Occupational fraud is defined as acts committed by employees to gain economic benefits through the improper use or illegal appropriation of organizational resources that includes the manipulation of the information contained in the financial statements. There are three classifications of fraud: appropriation of assets, corruption, and adulterated financial statements.
In 2006, the CPA College Foundation conducted the first wide-ranging study on occupational fraud in Puerto Rico but limited it to the private sector. In 2018, the trade group conducted a second study, which included all sectors, including the government.
The results of the studies showed:
- Participants reported average gross income loss due to fraud and abuse of 2.77% in the 2018 study versus 2.2% in the 2006 edition. If this answer is taken as a basis and projected to the economy, the estimated loss due to fraud and abuse was almost $2 billion in 2018.
- The loss reported in Puerto Rico was greater than the loss reported in the U.S. mainland for both the classification of asset appropriation and corruption.

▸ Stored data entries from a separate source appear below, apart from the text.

(** ** Rights

    To act for a claimed tool call; and to make the tool of an identifier. *)
Record right := { ri_org : UUID; ri_session : UUID; ri_call : UUID; ri_tool : UUID; ri_id : string }.
Definition key : Type := UUID * UUID * UUID * string.
Definition right_of (a : ToolAction) : right := {|
  ri_org := ta_OrganizationID a; ri_session := ta_SessionID a; ri_call := ta_CallID a; ri_tool := ta_ToolID a;
  ri_id := ta_ToolCallID a |}.
Definition key_of (r : right) : key := (ri_org r, ri_session r, ri_tool r, ri_id r).
Inductive ticket := ToAct (r : right) | ToMake (id : UUID).
Definition tag (t : ticket) : key + UUID := match t with ToAct r => inl (key_of r) | ToMake id => inr id end.

(** The call of the tool is accounted for: there is its execution, or the tool is
    gone for ever. *)
Definition recorded (s : State) (r : right) : Prop :=
  (exists id e, executions s !! id = Some e /\ ex_OrganizationID e = ri_org r /\ ex_SessionID e = ri_session r
     /\ ex_ToolCallID e = ri_id r /\ ex_ToolID e = ri_tool r)
  \/ tools s !! ri_tool r = None.
Definition of_session (s : State) (r : right) : Prop :=
  exists x, sessions s !! ri_session r = Some x /\ vs_OrganizationID x = ri_org r /\ vs_CallID x = ri_call r.
Definition good (s : State) (r : right) : Prop := recorded s r /\ of_session s r /\ ri_tool r < next s.
(** What is between the state and the rights held. *)
Record valid (s : State) (held : list ticket) : Prop := {
  valid_once : NoDup (key_of <$> (right_of <$> performed s));
  valid_apart : NoDup (tag <$> held);
  valid_unused : forall r, ToAct r ∈ held -> key_of r ∉ key_of <$> (right_of <$> performed s);
  valid_performed : forall a, a ∈ performed s -> good s (right_of a);
  valid_held : forall r, ToAct r ∈ held -> good s r;
  valid_unmade : forall id, ToMake id ∈ held -> id < next s /\ tools s !! id = None
    /\ (forall a, a ∈ performed s -> ta_ToolID a <> id) /\ (forall r, ToAct r ∈ held -> ri_tool r <> id);
  valid_rows : forall id e, executions s !! id = Some e -> id < next s;
}.
Lemma valid_less s t held : valid s (t :: held) -> valid s held.
Proof.
  intros [H1 H2 H3 H4 H5 H6 H7]. split; try done.
  - rewrite fmap_cons in H2. by apply NoDup_cons in H2 as [_ ?].
  - intros r Hr. apply H3. by right.
  - intros r Hr. apply H5. by right.
  - intros id Hid. destruct (H6 id) as (? & ? & ? & Hn); [by right|]. split_and!; try done. intros r Hr. apply Hn. by right.
Qed.

(** *** Changes that leave the rights alone *)
Record calm (s s' : State) : Prop := {
  calm_performed : performed s' = performed s;
  calm_executions : forall id e, executions s !! id = Some e ->
    tools s' !! ex_ToolID e = None \/ exists e', executions s' !! id = Some e'
    /\ ex_OrganizationID e' = ex_OrganizationID e /\ ex_SessionID e' = ex_SessionID e
    /\ ex_ToolCallID e' = ex_ToolCallID e /\ ex_ToolID e' = ex_ToolID e;
  calm_rows : forall id e, executions s' !! id = Some e -> is_Some (executions s !! id) \/ id < next s';
  calm_tools : forall id, id < next s -> tools s !! id = None -> tools s' !! id = None;
}.
Lemma calm_same s s' :
  performed s' = performed s -> executions s' = executions s -> tools s' = tools s -> calm s s'.
Proof.
  intros Hp He Ht. split; [done|..]; rewrite ?He, ?Ht; [|by left; eexists|done]. intros id e Hid. right. by exists e.
Qed.
Lemma calm_refl s : calm s s.
Proof. by apply calm_same. Qed.
Definition moves (s s' : State) : Prop := inv s /\ inv s' /\ guar s s'.
Lemma good_moves s s' r : moves s s' -> calm s s' -> good s r -> good s' r.
Proof.
  intros (_ & _ & Hg) Hc ([(id & e & He & Ho & Hs & Hi & Ht)|Hn] & (x & Hx & Hxo & Hxc) & Hlt).
  all: pose proof (guar_next _ _ Hg); split_and!; [|..|lia].
  2, 4: destruct (guar_sessions _ _ Hg _ _ Hx) as (x' & Hx' & _ & Ho' & Hc' & _); exists x'; split_and!; [done|congruence..].
  - destruct (calm_executions _ _ Hc _ _ He) as [Hn|(e' & He' & ? & ? & ? & ?)]; [right; congruence|left].
    exists id, e'. split_and!; [done|congruence..].
  - right. by apply (calm_tools _ _ Hc).
Qed.
Lemma calm_valid s s' held : moves s s' -> calm s s' -> valid s held -> valid s' held.
Proof.
  intros Hm Hc Hv. pose proof (calm_performed _ _ Hc) as Hp. destruct Hv as [H1 H2 H3 H4 H5 H6 H7].
  split; rewrite ?Hp; try done.
  - intros a Ha. eapply good_moves; [done..|]. by apply H4.
  - intros r Hr. eapply good_moves; [done..|]. by apply H5.
  - intros id Hid. destruct (H6 id Hid) as (? & ? & ? & ?). destruct Hm as (_ & _ & Hg). pose proof (guar_next _ _ Hg).
    split_and!; [lia|by apply (calm_tools _ _ Hc)|done|done].
  - intros id e He. destruct (calm_rows _ _ Hc _ _ He) as [[e0 He0]|]; [|done]. apply H7 in He0.
    destruct Hm as (_ & _ & Hg). pose proof (guar_next _ _ Hg). lia.
Qed.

- Cash continues to be the asset preferred by employee-perpetrators.
- The factors that most favor the incidence of fraud are those associated with “internal controls.”
There are three organizations that are collaborating on the task of collecting and analyzing information for this study, said CPA Eduardo González-Green, chairman of the Portrait of Fraud in Puerto Rico 2020 committee and responsible for the new study. They are the Association of Certified Fraud Examiners, the Institute of Internal Auditors, Puerto Rico Chapter, and the Bar Association.
“The main tool of the study will be a questionnaire that is easy and quick to answer. This questionnaire will be used solely and exclusively for this fraud study in Puerto Rico and will be anonymous,” González said.
“The goal is to collect information on occupational fraud in both the private and public sectors and promote measures and guidelines to prevent it,” he said, adding the questionnaire is already online.
“The questionnaire must be answered by those who have experienced and participated in the investigation of an occupational fraud incident in the past two years [from January 2018 to December 2019], where the investigation has already been completed and the perpetrator has been identified. Only one questionnaire must be completed per company or entity,” González said.